Recorded data:
'''

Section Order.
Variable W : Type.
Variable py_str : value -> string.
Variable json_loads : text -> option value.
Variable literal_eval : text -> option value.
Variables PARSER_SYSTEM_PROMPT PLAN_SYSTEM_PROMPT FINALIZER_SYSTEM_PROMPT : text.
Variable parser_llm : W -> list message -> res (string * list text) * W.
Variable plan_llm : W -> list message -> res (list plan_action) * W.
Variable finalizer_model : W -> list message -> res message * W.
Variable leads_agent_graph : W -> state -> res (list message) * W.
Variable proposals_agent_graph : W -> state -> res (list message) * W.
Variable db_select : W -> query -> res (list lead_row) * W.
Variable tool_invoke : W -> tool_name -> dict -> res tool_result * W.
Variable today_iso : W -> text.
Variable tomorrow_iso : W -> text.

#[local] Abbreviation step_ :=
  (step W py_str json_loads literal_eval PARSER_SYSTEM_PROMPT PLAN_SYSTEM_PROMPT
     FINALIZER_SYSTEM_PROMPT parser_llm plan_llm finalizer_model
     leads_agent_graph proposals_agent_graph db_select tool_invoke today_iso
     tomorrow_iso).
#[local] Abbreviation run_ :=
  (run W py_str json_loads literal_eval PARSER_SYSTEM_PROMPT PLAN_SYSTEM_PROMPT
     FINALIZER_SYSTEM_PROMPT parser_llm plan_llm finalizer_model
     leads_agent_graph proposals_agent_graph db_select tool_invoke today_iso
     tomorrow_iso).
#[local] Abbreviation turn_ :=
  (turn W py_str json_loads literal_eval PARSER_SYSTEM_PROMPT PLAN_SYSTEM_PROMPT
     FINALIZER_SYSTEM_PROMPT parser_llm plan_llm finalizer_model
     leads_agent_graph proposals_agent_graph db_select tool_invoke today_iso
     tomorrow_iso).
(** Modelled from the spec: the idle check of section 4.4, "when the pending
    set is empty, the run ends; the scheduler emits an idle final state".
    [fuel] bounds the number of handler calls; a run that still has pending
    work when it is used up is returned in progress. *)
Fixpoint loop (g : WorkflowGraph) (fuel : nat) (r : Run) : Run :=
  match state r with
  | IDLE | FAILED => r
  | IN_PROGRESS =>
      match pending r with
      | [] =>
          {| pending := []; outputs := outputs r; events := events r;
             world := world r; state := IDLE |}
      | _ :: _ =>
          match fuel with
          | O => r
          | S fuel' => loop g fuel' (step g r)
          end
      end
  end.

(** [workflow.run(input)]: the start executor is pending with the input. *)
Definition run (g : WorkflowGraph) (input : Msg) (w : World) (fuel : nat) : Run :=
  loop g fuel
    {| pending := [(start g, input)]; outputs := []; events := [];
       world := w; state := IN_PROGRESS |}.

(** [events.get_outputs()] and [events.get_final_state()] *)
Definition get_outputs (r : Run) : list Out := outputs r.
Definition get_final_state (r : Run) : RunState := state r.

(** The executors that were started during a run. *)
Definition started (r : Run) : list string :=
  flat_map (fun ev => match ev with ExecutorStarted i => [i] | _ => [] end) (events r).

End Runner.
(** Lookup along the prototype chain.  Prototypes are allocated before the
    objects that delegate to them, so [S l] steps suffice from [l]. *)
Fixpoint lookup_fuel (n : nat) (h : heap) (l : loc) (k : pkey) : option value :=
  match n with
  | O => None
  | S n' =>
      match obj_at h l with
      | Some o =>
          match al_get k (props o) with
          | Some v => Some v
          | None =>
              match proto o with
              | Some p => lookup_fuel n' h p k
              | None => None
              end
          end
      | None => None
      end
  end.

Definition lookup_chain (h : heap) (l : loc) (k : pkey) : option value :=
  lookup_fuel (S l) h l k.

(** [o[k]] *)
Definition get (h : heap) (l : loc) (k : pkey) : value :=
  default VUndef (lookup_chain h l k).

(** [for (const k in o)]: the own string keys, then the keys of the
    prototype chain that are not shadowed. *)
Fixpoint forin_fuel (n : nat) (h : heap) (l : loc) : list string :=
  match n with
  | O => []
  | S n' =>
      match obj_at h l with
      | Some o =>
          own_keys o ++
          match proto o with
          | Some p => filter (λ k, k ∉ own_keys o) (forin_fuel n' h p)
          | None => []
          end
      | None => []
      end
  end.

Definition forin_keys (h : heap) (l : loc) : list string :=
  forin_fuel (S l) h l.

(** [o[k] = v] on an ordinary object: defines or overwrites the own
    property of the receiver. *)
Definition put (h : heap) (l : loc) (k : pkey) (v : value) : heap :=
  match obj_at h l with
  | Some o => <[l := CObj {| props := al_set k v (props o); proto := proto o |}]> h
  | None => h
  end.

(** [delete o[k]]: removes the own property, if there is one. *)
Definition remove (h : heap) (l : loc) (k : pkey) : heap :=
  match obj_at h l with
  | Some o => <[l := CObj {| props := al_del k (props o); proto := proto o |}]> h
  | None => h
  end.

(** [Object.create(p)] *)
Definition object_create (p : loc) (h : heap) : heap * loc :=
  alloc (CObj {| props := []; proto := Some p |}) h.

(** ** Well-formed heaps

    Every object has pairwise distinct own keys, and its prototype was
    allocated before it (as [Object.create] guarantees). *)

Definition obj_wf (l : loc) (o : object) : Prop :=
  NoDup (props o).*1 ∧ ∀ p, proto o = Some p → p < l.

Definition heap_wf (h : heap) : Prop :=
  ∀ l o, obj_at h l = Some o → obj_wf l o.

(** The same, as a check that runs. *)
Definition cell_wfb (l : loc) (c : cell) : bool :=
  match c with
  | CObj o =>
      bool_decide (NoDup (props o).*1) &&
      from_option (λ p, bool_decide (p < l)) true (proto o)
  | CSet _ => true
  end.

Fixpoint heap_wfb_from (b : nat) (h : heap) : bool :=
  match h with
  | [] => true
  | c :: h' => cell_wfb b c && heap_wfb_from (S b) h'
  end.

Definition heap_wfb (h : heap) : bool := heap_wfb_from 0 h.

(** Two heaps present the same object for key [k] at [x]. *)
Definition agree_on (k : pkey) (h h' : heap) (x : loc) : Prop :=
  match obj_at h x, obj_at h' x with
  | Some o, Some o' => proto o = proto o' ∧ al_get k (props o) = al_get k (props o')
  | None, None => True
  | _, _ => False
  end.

'''

- [Task prompt]: Which lines run from the one holding "Variable py_str : value -> string." through the one holding "Variable parser_llm : W" in the records above? Repeat them exactly, both included, and nothing more.

- [The completed task]:
Variable py_str : value -> string.
Variable json_loads : text -> option value.
Variable literal_eval : text -> option value.
Variables PARSER_SYSTEM_PROMPT PLAN_SYSTEM_PROMPT FINALIZER_SYSTEM_PROMPT : text.
Variable parser_llm : W -> list message -> res (string * list text) * W.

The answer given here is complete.